=== Begin Enclosure ===

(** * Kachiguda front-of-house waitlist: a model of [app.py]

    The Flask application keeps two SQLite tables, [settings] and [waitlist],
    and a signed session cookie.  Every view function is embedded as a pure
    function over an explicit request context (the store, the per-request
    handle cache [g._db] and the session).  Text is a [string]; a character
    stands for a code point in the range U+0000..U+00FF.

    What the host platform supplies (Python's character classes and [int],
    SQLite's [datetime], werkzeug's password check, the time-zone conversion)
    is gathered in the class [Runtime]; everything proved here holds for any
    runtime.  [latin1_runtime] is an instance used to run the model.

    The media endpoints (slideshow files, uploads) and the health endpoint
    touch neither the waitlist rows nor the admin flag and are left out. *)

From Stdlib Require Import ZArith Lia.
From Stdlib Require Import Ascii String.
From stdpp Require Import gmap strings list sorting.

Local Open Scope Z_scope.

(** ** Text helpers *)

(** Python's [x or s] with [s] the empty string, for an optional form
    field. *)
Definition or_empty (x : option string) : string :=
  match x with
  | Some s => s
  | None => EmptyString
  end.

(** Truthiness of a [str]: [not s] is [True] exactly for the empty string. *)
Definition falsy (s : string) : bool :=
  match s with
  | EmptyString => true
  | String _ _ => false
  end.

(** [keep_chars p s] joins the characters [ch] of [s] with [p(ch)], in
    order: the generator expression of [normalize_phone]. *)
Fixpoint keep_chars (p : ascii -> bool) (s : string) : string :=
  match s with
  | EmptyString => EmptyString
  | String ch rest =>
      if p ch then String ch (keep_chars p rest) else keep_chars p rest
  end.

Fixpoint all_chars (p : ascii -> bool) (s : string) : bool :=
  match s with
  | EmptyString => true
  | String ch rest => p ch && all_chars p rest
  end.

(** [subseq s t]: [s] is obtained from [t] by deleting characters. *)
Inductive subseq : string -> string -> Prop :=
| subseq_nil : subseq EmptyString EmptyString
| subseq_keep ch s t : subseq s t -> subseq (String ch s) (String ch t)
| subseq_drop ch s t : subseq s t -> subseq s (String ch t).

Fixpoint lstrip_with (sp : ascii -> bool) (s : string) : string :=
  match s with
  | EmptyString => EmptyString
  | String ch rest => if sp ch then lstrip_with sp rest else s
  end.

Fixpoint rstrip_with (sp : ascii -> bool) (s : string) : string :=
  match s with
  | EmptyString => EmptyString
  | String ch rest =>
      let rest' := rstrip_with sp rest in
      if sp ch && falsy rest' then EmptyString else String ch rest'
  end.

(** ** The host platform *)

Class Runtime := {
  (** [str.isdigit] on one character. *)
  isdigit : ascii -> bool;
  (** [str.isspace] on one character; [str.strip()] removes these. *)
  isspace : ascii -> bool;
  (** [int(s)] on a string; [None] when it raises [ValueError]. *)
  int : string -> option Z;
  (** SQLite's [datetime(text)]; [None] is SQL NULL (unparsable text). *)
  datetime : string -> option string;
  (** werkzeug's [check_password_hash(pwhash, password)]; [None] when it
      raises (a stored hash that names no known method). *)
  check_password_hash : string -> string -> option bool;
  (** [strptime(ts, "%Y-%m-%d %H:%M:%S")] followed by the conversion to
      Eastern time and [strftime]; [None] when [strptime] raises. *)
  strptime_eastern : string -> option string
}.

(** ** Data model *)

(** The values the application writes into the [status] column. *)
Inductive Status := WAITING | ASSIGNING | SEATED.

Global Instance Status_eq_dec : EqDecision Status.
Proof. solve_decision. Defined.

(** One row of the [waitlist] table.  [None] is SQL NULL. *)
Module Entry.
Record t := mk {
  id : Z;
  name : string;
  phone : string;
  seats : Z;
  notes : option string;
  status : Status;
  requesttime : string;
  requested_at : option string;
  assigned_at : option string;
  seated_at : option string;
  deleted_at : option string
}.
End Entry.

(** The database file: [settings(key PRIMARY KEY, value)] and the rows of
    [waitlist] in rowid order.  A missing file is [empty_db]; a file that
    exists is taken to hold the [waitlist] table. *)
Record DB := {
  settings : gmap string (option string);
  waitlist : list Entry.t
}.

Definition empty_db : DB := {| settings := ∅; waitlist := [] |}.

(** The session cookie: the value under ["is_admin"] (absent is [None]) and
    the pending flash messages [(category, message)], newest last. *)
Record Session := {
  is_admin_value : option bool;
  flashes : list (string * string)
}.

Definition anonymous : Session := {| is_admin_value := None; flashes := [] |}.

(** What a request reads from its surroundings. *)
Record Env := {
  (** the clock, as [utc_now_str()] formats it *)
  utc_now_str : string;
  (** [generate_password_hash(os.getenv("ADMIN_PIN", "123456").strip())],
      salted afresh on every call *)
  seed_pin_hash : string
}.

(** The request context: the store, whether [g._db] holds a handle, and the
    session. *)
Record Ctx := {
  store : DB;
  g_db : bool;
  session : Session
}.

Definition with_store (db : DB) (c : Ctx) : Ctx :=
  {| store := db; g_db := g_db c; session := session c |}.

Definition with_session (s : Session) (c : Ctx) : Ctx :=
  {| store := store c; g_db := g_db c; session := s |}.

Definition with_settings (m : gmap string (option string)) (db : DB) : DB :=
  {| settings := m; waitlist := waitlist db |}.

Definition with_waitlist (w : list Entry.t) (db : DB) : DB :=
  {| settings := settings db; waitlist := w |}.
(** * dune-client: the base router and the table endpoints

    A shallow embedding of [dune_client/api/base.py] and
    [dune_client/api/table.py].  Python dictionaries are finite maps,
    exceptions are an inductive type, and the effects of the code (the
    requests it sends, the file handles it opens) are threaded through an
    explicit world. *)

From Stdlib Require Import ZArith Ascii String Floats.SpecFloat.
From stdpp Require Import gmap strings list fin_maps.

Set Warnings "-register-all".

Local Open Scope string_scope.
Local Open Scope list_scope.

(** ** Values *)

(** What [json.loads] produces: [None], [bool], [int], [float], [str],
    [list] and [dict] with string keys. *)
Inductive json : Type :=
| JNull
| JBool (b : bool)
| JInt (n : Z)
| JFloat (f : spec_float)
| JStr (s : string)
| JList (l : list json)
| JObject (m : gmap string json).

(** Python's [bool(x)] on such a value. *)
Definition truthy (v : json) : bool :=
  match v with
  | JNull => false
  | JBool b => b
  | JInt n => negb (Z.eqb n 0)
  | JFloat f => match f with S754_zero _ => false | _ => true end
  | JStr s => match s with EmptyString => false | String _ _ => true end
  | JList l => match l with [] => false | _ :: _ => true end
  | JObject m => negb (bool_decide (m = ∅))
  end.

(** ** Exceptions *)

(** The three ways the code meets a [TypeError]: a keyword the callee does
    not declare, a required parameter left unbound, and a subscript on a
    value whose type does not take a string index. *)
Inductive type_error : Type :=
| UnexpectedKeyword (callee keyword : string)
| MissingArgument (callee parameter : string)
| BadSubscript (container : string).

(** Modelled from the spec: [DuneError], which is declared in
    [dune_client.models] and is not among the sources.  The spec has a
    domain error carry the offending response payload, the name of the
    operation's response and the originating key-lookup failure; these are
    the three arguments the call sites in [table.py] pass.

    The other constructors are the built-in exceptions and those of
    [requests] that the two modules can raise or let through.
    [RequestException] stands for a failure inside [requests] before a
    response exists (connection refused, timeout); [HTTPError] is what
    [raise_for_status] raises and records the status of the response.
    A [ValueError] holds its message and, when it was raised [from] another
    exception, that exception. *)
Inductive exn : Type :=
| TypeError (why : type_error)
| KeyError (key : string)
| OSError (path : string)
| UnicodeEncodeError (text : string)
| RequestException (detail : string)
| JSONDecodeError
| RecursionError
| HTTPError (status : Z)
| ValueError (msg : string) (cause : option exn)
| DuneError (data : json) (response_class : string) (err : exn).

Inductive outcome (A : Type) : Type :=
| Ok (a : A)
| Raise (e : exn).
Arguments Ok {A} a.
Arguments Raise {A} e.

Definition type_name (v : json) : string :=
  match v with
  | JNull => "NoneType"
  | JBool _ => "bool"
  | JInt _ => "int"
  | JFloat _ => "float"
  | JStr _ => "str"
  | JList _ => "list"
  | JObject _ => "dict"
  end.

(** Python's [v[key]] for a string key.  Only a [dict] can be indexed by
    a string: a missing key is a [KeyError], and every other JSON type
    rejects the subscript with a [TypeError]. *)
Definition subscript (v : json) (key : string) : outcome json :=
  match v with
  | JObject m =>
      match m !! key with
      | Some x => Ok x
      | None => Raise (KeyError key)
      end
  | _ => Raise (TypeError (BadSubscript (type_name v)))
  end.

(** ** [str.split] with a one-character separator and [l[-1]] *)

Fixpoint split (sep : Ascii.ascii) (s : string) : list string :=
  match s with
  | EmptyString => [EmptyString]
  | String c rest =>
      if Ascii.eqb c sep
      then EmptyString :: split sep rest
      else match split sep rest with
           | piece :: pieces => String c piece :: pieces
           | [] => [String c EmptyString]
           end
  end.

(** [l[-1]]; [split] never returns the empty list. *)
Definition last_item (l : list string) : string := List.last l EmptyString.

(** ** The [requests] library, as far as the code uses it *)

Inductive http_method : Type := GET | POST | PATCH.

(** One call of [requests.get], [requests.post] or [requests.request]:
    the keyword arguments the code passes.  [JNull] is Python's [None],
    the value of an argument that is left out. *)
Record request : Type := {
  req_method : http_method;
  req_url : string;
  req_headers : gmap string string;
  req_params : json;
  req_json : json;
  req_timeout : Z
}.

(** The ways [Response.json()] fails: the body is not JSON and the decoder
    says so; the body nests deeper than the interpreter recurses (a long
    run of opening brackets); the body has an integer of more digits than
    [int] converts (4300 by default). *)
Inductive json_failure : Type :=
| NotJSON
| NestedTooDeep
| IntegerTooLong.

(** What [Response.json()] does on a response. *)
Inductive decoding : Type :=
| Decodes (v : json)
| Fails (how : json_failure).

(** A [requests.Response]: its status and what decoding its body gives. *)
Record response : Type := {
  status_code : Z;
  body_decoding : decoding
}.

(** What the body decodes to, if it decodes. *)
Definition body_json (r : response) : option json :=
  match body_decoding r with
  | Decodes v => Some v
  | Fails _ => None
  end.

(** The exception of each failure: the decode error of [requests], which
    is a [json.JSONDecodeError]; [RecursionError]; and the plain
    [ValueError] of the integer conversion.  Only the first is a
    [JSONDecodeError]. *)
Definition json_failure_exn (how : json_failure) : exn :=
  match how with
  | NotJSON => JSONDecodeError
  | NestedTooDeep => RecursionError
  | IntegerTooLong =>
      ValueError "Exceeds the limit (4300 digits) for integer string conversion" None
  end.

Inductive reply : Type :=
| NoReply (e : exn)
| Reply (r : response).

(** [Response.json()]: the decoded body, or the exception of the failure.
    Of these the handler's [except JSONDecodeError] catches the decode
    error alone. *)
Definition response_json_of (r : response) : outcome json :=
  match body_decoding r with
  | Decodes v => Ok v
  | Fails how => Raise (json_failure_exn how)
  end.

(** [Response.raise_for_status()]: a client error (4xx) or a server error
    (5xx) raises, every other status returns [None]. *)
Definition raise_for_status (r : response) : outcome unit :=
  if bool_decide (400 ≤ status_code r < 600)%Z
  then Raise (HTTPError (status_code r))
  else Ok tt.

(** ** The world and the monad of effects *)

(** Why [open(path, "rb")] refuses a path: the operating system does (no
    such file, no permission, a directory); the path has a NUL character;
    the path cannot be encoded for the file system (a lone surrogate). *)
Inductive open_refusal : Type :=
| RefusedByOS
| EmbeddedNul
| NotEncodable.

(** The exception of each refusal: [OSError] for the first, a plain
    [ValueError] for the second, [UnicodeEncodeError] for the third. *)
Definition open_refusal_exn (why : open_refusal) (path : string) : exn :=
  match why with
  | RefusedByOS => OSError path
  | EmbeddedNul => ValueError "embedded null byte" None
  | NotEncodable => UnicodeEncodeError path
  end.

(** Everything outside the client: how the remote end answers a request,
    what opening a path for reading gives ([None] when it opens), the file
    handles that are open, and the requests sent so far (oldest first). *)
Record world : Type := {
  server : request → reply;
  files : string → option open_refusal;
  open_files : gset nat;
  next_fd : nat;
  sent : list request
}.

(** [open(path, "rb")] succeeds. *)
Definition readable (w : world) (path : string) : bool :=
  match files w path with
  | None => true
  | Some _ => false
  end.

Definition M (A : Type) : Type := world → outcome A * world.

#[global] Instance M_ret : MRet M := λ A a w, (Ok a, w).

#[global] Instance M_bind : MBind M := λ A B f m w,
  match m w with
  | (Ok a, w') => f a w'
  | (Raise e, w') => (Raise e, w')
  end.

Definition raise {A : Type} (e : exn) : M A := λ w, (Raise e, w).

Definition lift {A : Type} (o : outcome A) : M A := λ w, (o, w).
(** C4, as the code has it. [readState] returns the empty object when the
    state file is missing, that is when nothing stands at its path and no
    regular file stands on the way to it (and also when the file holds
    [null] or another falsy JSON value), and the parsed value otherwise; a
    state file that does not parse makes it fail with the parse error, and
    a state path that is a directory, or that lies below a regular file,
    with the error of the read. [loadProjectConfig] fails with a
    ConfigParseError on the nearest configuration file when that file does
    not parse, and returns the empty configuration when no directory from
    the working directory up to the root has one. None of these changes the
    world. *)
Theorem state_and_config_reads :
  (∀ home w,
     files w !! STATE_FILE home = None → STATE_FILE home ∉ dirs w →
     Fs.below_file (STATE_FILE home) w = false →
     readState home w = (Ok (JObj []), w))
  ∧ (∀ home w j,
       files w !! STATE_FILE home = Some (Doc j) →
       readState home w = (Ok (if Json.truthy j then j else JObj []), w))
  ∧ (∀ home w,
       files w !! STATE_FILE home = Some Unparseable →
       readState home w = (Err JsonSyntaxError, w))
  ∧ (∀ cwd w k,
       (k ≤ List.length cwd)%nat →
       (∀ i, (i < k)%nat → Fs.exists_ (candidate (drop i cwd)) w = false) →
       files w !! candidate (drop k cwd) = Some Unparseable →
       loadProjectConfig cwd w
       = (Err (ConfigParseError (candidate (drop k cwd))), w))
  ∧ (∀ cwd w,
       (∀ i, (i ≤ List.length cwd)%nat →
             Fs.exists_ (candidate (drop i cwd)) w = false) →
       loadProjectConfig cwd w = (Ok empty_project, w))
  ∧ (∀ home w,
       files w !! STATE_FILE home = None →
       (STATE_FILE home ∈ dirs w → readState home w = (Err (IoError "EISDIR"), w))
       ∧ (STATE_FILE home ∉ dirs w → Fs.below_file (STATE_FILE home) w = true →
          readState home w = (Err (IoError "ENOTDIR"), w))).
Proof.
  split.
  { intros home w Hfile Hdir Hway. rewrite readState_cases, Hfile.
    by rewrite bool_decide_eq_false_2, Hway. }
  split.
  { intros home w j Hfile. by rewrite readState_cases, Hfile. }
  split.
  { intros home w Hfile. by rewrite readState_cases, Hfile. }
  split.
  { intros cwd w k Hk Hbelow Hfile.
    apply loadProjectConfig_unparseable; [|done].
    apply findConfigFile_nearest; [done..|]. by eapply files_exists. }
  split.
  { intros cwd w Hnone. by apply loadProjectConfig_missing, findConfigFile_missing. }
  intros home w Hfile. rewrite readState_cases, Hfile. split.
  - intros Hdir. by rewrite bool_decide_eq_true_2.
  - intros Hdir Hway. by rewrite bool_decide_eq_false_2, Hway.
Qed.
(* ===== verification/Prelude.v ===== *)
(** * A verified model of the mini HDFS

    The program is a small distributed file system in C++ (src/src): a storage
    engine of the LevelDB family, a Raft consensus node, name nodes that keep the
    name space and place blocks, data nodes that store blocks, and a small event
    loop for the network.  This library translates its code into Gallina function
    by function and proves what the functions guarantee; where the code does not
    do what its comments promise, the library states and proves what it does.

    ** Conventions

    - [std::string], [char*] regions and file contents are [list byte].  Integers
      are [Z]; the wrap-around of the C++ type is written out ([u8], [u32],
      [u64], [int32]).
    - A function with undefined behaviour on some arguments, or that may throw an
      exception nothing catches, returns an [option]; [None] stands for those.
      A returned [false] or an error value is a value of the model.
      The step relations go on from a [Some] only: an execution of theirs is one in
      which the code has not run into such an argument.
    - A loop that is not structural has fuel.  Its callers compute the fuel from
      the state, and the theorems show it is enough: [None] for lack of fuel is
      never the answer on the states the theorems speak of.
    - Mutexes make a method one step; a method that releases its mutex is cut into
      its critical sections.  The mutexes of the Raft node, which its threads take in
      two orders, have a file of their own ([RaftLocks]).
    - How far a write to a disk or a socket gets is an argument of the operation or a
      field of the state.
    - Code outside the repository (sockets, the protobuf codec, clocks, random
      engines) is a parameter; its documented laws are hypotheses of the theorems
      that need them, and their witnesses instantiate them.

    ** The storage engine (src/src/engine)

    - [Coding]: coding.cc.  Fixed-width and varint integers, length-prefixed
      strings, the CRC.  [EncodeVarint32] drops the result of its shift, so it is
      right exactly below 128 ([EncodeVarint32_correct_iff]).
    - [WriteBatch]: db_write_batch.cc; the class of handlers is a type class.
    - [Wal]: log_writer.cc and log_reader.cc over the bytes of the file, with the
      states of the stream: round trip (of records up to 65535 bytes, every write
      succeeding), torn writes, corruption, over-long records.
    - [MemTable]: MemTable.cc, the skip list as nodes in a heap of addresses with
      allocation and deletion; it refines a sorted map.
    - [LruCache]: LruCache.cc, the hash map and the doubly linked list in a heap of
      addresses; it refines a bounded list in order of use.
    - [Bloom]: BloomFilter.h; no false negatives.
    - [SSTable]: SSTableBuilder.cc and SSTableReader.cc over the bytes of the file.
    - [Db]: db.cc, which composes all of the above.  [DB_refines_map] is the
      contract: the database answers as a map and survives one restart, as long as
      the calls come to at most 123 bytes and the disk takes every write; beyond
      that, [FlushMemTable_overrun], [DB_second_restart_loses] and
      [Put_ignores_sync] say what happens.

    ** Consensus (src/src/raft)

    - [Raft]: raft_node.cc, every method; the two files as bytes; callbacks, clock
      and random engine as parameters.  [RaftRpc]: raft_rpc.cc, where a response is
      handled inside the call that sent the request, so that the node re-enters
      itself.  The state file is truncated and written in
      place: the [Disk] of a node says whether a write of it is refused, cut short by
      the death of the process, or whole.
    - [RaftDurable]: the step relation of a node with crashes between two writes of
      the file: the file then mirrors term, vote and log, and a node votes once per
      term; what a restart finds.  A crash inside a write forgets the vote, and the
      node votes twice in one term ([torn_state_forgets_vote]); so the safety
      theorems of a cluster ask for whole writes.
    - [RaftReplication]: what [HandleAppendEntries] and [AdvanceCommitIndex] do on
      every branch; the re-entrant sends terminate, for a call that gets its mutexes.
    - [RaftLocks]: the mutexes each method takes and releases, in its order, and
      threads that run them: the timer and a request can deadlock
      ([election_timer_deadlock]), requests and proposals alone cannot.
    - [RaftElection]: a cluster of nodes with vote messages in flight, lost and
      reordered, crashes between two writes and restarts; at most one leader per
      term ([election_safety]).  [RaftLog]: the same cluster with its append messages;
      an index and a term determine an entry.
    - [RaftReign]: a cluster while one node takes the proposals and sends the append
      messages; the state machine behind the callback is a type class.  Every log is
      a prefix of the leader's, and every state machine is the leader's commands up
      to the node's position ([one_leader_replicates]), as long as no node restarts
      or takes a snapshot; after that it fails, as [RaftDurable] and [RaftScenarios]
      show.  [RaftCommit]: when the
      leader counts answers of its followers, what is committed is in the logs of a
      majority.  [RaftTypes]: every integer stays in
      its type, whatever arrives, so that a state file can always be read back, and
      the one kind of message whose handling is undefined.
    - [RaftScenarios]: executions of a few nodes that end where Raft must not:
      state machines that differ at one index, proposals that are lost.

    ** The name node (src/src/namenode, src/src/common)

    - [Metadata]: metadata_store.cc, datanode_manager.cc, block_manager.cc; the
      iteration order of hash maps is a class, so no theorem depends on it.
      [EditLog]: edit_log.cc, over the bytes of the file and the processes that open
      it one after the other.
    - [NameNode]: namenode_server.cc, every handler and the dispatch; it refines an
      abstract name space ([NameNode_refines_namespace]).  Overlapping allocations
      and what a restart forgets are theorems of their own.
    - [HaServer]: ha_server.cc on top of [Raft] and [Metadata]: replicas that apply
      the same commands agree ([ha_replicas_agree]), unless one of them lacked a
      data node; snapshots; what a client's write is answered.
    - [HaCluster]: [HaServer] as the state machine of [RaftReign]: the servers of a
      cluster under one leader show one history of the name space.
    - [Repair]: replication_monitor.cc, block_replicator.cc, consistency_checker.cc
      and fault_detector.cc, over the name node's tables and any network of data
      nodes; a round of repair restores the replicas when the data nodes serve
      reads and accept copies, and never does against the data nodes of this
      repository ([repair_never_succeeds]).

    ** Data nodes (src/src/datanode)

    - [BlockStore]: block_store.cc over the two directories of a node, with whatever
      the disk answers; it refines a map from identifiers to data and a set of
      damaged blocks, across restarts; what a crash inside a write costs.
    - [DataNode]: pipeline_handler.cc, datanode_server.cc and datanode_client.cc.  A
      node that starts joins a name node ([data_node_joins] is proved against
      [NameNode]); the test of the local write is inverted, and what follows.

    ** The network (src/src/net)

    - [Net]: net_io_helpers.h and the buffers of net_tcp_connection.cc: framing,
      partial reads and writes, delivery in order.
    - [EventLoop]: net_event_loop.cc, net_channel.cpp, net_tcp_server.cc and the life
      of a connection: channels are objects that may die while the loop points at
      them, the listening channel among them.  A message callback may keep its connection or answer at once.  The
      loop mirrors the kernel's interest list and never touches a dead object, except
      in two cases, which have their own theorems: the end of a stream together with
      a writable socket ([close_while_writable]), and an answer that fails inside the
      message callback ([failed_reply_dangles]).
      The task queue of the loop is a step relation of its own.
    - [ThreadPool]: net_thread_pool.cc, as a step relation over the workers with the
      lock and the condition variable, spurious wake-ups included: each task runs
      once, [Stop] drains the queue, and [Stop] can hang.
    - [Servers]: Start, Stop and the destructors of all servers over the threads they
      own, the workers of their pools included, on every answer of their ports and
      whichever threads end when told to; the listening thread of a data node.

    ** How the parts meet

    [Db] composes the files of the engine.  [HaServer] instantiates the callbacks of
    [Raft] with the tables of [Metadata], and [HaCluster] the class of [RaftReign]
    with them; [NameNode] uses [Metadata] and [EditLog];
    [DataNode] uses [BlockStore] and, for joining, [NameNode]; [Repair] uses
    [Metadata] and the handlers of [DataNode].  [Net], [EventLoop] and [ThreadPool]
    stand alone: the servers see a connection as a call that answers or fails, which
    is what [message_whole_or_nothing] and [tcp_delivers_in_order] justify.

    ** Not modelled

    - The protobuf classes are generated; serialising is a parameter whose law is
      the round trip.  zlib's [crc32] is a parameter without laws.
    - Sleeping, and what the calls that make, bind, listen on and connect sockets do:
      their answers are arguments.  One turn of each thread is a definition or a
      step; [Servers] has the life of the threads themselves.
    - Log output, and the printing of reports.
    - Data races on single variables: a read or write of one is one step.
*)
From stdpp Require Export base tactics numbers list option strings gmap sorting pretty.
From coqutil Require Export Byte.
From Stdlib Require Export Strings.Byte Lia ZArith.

=== End Enclosure ===

= Work request =
Determine how many lines in the records above hold the word "each", and answer with that number only.

= Output for this task =
5